GOAL OF THE EXERCISE: Among the records, find the lines that hold the string "else" and return them.

----------

Lemma record_protected id P e d uuid :
  triple (protected id P) (record_incoming_as e d uuid)
    (fun r s => protected id P s /\ (r = true -> d <> id)) (protected id P).
Proof.
  unfold record_incoming_as. eapply triple_bind.
  { apply triple_preserves, ensure_session_protected. }
  intros ?. eapply triple_bind with (R := fun n s => protected id P s /\ (n = 1 -> d <> id)).
  - apply triple_exec; [done|]. intros s [Hh HP].
    destruct (claim_delivery _ s) as [[n|err] s'] eqn:E.
    + apply claim_delivery_ok in E as (H1 & H2 & H3); [|done].
      split; [split; [by apply H1 | by rewrite H2]|]. intros Hn ->. by apply H3 in Hn as [_ []].
    + unfold claim_delivery in E. repeat case_match; simplify_eq; by split.
  - intros n. apply triple_ret. intros s [Hp Hn]. split; [done|]. intros ?%Nat.eqb_eq. by apply Hn.
Qed.

Lemma is_duplicate_protected id P m E :
  (forall s, protected id P s -> E s) ->
  triple (protected id P) (is_duplicate m)
    (fun r s => protected id P s /\ (r = false -> m <> id)) E.
Proof.
  intros HE. eapply triple_weaken; [apply (triple_query (protected id P)); exact HE | done | | done].
  intros r s [-> Hp]. split; [done|]. intros Hf ->. destruct Hp as [Hh _].
  apply held_duplicate in Hh. congruence.
Qed.

Lemma any_duplicate_protected id P ids :
  triple (protected id P) (any_duplicate ids)
    (fun r s => protected id P s /\ (r = false -> id ∉ ids)) (protected id P).
Proof.
  induction ids as [|c ids IH]; simpl.
  - apply triple_ret. intros s ?. split; [done|]. intros _. apply not_elem_of_nil.
  - eapply triple_bind; [by apply is_duplicate_protected|]. intros []; simpl.
    + by apply triple_ret; intros s [].
    + intros w [Hp Hc]. pose proof (IH w Hp) as Hw. destruct (any_duplicate ids w) as [[r|e] w']; [|done].
      destruct Hw as [Hw Hr]. split; [done|]. intros Hf. apply not_elem_of_cons.
      split; [intros ->; by apply Hc | by apply Hr].
Qed.

(** Knowledge that does not depend on the state can be set aside. *)
Lemma merged_protected id P e d cs uuid :
  triple (protected id P) (record_incoming_with_constituents e d cs uuid)
    (fun r s => protected id P s /\ (r = true -> id ∉ d :: cs)) (protected id P).
Proof.
  unfold record_incoming_with_constituents. eapply triple_bind.
  { apply triple_preserves, ensure_session_protected. }
  intros ?. eapply triple_bind.
  { apply triple_preserves. unfold ensure_constituents_table. by preserve_steps. }
  intros ?. eapply triple_bind; [by apply is_duplicate_protected|]. intros []; simpl.
  { by apply triple_ret; intros s []. }
  apply triple_pure. intros Hd. eapply triple_bind; [apply any_duplicate_protected|].
  intros []; simpl; [by apply triple_ret; intros s [] |].
  apply triple_pure. intros Hcs. eapply triple_bind; [apply record_protected|].
  intros []; simpl; [|by apply triple_ret; intros s [] ].
  apply triple_pure. intros _.
  assert (Hid : id ∉ d :: cs).
  { apply not_elem_of_cons. split; [intros ->; by apply Hd | by apply Hcs]. }
  eapply triple_bind.
  { apply triple_ignore, link_protected. intros ->. apply Hid. left. }
  intros ?. eapply triple_bind with (R := fun _ => protected id P); [|intros ?; apply triple_ret; by intros s ?].
  apply triple_for_each; [done|]. intros c Hc. unfold record_constituent.
  destruct (String.eqb c d); [by apply triple_ret|].
  eapply triple_bind; [by apply triple_ignore, insert_constituent_protected|]. intros ?.
  eapply triple_bind with (R := fun _ => protected id P); [|intros ?; by apply triple_ret].
  apply triple_ignore, link_protected. intros ->. apply Hid. by right.
Qed.

Lemma complete_protected id P m st error now :
  st <> StFailed \/ (m <> id /\ m ∉ P) ->
  preserves (protected id P) (complete m st error now).
Proof.
  intros Hst. assert (Hok : forall p t, held id t ->
    (forall r, r ∈ t -> p r = true -> message_id r = id -> m = id \/ m ∈ P) ->
    held id (update_where p (finish st error now) t)).
  { intros p t Hh Hp. destruct Hst as [Hst|[Hm HmP]].
    - apply held_update; [done| |done]. intros r _ _. by destruct st.
    - destruct Hh as [(r & Hr & Hid) Hall]. split.
      + exists (if p r then finish st error now r else r). split; [apply in_update_where; eauto | by destruct (p r)].
      + intros x (r0 & Hr0 & ->)%in_update_where Hx. destruct (p r0) eqn:Ep; [|by apply Hall].
        by destruct (Hp r0 Hr0 Ep Hx). }
  unfold complete, ensure_constituents_table. preserve_steps; try (intros s Hs; exact Hs).
  - intros s [Hh HP]. split; [|done]. simpl. apply Hok; [done|]. intros r _ Hm Hid. left.
    apply String.eqb_eq in Hm. congruence.
  - intros s [Hh HP]. split; [|done]. simpl. apply Hok; [done|]. intros r _ Hm Hid. right.
    unfold is_constituent_of in Hm. apply existsb_exists in Hm as ([p c] & Hpc & [Hp Hc]%andb_true_iff).
    apply String.eqb_eq in Hp, Hc. simpl in *. subst. apply HP. by apply list_elem_of_In.
Qed.

Lemma sweep_rows_keeps (I : LedgerState -> Prop) pid started mx stale now rows :
  (forall f s, I s -> I (set_obligations f s)) ->
  preserves I (sweep_rows pid started mx stale now rows).
Proof.
  intros HI. induction rows as [|row rows IH]; simpl; preserve_steps; try done;
    intros s Hs; by apply HI.
Qed.

Lemma replay_rows_keeps (I : LedgerState -> Prop) bot mx stale now rows :
  (forall f s, I s -> I (set_obligations f s)) ->
  preserves I (replay_rows bot mx stale now rows).
Proof.
  intros HI. induction rows as [|row rows IH]; simpl; preserve_steps; try done;
    intros s Hs; by apply HI.
Qed.

(** One operation: the claim stays, and nobody else gets it. *)
Lemma perform_protected id P o :
  (forall m error now, o = OpFailed m error now -> m <> id /\ m ∉ P) ->
  triple (protected id P) (perform o)
    (fun r s => protected id P s /\ (r = true -> id ∉ claims_of o)) (protected id P).
Proof.
  intros Ho. assert (Hstep : forall A (m : M LedgerState A), preserves (protected id P) m ->
    triple (protected id P) (m ;;; ret false)
      (fun r s => protected id P s /\ (r = true -> id ∉ claims_of o)) (protected id P)).
  { intros A m Hm. eapply triple_bind; [apply triple_preserves, Hm|]. intros a. by apply triple_ret. }
  assert (Hob : forall f s, protected id P s -> protected id P (set_obligations f s)) by done.
  destruct o; simpl; try apply Hstep.
  - eapply triple_weaken; [apply record_protected | done | | done].
    intros r s [? Hn]. split; [done|]. intros Hr ->%list_elem_of_singleton. by apply Hn.
  - apply merged_protected.
  - apply complete_protected. by left.
  - apply complete_protected. right. by eapply Ho.
  - unfold record_obligation. preserve_steps; [apply ensure_session_protected|].
    intros s ?. unfold upsert_obligation. by repeat case_match.
  - unfold update_obligation_state. by preserve_steps.
  - unfold sweep_recoverable. preserve_steps. by apply sweep_rows_keeps.
  - unfold sweep_failed_for_runtime. preserve_steps. by apply replay_rows_keeps.
  - unfold prune_terminal_obligations. by preserve_steps.
Qed.

Lemma run_ops_protected id P ops w rs w' :
  protected id P (st w) ->
  (forall m error now, OpFailed m error now ∈ ops -> m <> id /\ m ∉ P) ->
  run_ops ops w = (rs, w') ->
  protected id P (st w') /\ forall o, (o, Ok true) ∈ rs -> id ∉ claims_of o.
Proof.
  revert w rs. induction ops as [|o ops IH]; intros w rs Hw Hf; simpl.
  { intros [= <- <-]. split; [done|]. intros o Ho. by apply not_elem_of_nil in Ho. }
  assert (Ho : forall m error now, o = OpFailed m error now -> m <> id /\ m ∉ P).
  { intros m err nw ->. eapply Hf. left. }
  pose proof (perform_protected id P o Ho w Hw) as Hp.
  destruct (perform o w) as [r w1]. destruct (run_ops ops w1) as [rs' w2] eqn:E. intros [= <- <-].
  assert (Hw1 : protected id P (st w1)) by (destruct r; [apply Hp | done]).
  destruct (IH w1 rs' Hw1) as [H1 H2]; [|done|].
  { intros m err nw Hin. eapply Hf. right. exact Hin. }
  split; [done|]. intros o' [[= -> <-]|Ho']%elem_of_cons; [|by apply H2].
  destruct Hp as [_ Hp]. by apply Hp.
Qed.
(* ===== verification/Cron.v ===== *)
(** * Cron jobs and their runs ([src/cron/scheduler.rs], [store.rs], [guard.rs])

    The tables [cron_jobs], [cron_runs], [cron_outputs], [cron_incidents] and
    the cutover receipts, the leases that make a run exclusive, and the
    statements of every scheduler operation.  The clock, the process id and
    the UUIDs are arguments; the scan of prompts is the interface of the
    security component. *)
From stdpp Require Import base list strings relations.
From Stdlib Require Import ZArith NArith Lia Ascii String.
From S2P Require Import Prelude RustStr Json Db Schedule.
Open Scope string_scope.
Open Scope omon_scope.
Open Scope db_scope.
Local Notation length := Datatypes.length.

(** ** Authority ([store.rs]) *)

Inductive CronAuthority : Type := HermesMirror | CutoverPending | OmonOwned.

Definition authority_str (a : CronAuthority) : string :=
  match a with
  | HermesMirror => "hermes_mirror"
  | CutoverPending => "cutover_pending"
  | OmonOwned => "omon_owned"
  end.

Definition authority_from_str (s : string) : result CronAuthority OmonError :=
  if String.eqb s "hermes_mirror" then Ok HermesMirror
  else if String.eqb s "cutover_pending" then Ok CutoverPending
  else if String.eqb s "omon_owned" then Ok OmonOwned
  else Err (Config ("unknown cron authority: " ++ s)).
(** Besides the threads' own steps: an event or a control command is routed, a
    collection starts, activity is touched ([try_send], which neither waits
    nor counts), somebody runs one of the two stores of [mark_finished], and
    the actor ends for another reason.  A load may be of an older value, but for
    the two of the barrier. *)
Inductive system_step : system -> system -> Prop :=
| step_stale_sender h ss gs i pc b pc' :
    ss !! i = Some pc -> sender_load b pc = Some pc' -> rechecks pc = false ->
    system_step (mkSystem h ss gs) (mkSystem h (<[i := pc']> ss) gs)
| step_stale_collector h ss gs i pc b pc' :
    gs !! i = Some pc -> collector_load b pc = Some pc' -> drains pc = false ->
    system_step (mkSystem h ss gs) (mkSystem h ss (<[i := pc']> gs))
| step_route h ss gs c : c <> CEvictIfIdle -> c <> CTouchActivity ->
    system_step (mkSystem h ss gs) (mkSystem h (ss ++ [SStart c]) gs)
| step_collect h ss gs : system_step (mkSystem h ss gs) (mkSystem h ss (gs ++ [GStart]))
| step_sender h ss gs i pc h' pc' :
    ss !! i = Some pc -> sender_step h pc = Some (h', pc') ->
    system_step (mkSystem h ss gs) (mkSystem h' (<[i := pc']> ss) gs)
| step_collector h ss gs i pc h' pc' :
    gs !! i = Some pc -> collector_step h pc = Some (h', pc') ->
    system_step (mkSystem h ss gs) (mkSystem h' ss (<[i := pc']> gs))
| step_recv h ss gs idle h' :
    actor_recv idle h = Some h' -> system_step (mkSystem h ss gs) (mkSystem h' ss gs)
| step_flush h ss gs flushed h' :
    actor_flush flushed h = Some h' -> system_step (mkSystem h ss gs) (mkSystem h' ss gs)
| step_touch h ss gs :
    closed h = false -> length (mailbox h) < SESSION_CHANNEL_CAPACITY ->
    system_step (mkSystem h ss gs) (mkSystem (enqueue CTouchActivity h) ss gs)
| step_unaccept h ss gs : system_step (mkSystem h ss gs) (mkSystem (set_accepting false h) ss gs)
| step_finish h ss gs : system_step (mkSystem h ss gs) (mkSystem (set_finished true h) ss gs)
| step_gone h ss gs : closed h = false ->
    system_step (mkSystem h ss gs) (mkSystem (set_actor Gone h) ss gs).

----------

RESPONSE TO THIS EXERCISE:
      + exists (if p r then finish st error now r else r). split; [apply in_update_where; eauto | by destruct (p r)].
(** One operation: the claim stays, and nobody else gets it. *)
  else if String.eqb s "cutover_pending" then Ok CutoverPending
  else if String.eqb s "omon_owned" then Ok OmonOwned
  else Err (Config ("unknown cron authority: " ++ s)).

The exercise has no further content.